EXERCISE:
Among the entries below, one stretch runs from the line that contains "and the subscript-to-math" through the line that contains "map N_of_ascii (list_ascii_of_string s).". Repeat that stretch exactly, ends included, and only that.

DATA RECORDS:
(** C3, as amended: in reasoning mode the thinking delta that starts with
    the blockquote marker is emitted as reasoning text with the marker
    still in it; the marker is stripped where it follows a line feed. *)
Theorem reasoning_quote_needs_newline phaseBak responseType :
  FormatResponse "reasoning" phaseBak (event "thinking" (gostr "> hello\n") "") responseType
  = (Some (reasoningDelta responseType (gostr "> hello\n")), "thinking")
  /\
  FormatResponse "reasoning" phaseBak (event "thinking" (gostr "\n> hello\n") "") responseType
  = (Some (reasoningDelta responseType (gostr "\nhello\n")), "thinking").
Proof.
  unfold reasoningDelta.
  split; unfold FormatResponse, event, selectOutput;
    destruct (responseType =? "Anthropic"); vm_refl.
Qed.

(** C3 as stated fails: the output is not the reasoning text hello. *)
Lemma reasoning_quote_kept_at_start :
  FormatResponse "reasoning" phaseBak0 (event "thinking" (gostr "> hello\n") "") "OpenAI"
  <> (Some (reasoningDelta "OpenAI" (gostr "hello\n")), "thinking")
  /\
  FormatResponse "reasoning" phaseBak0 (event "thinking" (gostr "> hello\n") "") "Anthropic"
  <> (Some (reasoningDelta "Anthropic" (gostr "hello\n")), "thinking").
Proof.
  split; intros H;
    apply (f_equal (fun r => match fst r with
                             | Some m => Some (map_to_list m)
                             | None => None
                             end)) in H;
    vm_compute in H; discriminate H.
Qed.

(** C9: an event whose delta and edit text are both empty returns nil
    and leaves the previous phase as it was, whatever the phase, the
    think mode and the response type. *)
Theorem empty_event_keeps_phase thinkMode phaseBak phase done responseType :
  FormatResponse thinkMode phaseBak
    (Some {| Data := Some {| Phase := phase; DeltaContent := "";
                             EditContent := ""; Done := done |} |})
    responseType
  = (None, phaseBak).
Proof. reflexivity. Qed.
(** * rst-formatting-scripts: unit inference for the periphery rule table
      and the subscript-to-math markup rewriter

    A shallow embedding of [periphery-append-units-to-csv.py] and
    [subscript-to-math.py].  A Python [str] is a sequence of Unicode code
    points; it is modelled as a list of code points so that indexing and
    slicing ([u[1:]], [desc_search[:2]], [line[i]]) count code points the way
    the interpreter does. *)

From Stdlib Require Import String Ascii NArith List.
From stdpp Require Import list gmap.

Abbreviation pystr := (list N).

(** ** The string primitives of the interpreter used by the two scripts *)
Module Py.

(** A literal of the source whose characters are all ASCII. *)
Definition str (s : string) : pystr :=
  map N_of_ascii (list_ascii_of_string s).

Definition NL : N := 10.   (* the newline *)
Definition DQ : N := 34.   (* the double quote *)
Definition BQ : N := 96.   (* the backtick *)

(** [s.startswith(p)] *)
Fixpoint startswith (p s : pystr) : bool :=
  match p, s with
  | [], _ => true
  | _ :: _, [] => false
  | a :: p', b :: s' => (a =? b)%N && startswith p' s'
  end.

(** [s.endswith(p)] *)
Definition endswith (p s : pystr) : bool :=
  startswith (rev p) (rev s).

TASK SOLUTION:
      and the subscript-to-math markup rewriter

    A shallow embedding of [periphery-append-units-to-csv.py] and
    [subscript-to-math.py].  A Python [str] is a sequence of Unicode code
    points; it is modelled as a list of code points so that indexing and
    slicing ([u[1:]], [desc_search[:2]], [line[i]]) count code points the way
    the interpreter does. *)

From Stdlib Require Import String Ascii NArith List.
From stdpp Require Import list gmap.

Abbreviation pystr := (list N).

(** ** The string primitives of the interpreter used by the two scripts *)
Module Py.

(** A literal of the source whose characters are all ASCII. *)
Definition str (s : string) : pystr :=
  map N_of_ascii (list_ascii_of_string s).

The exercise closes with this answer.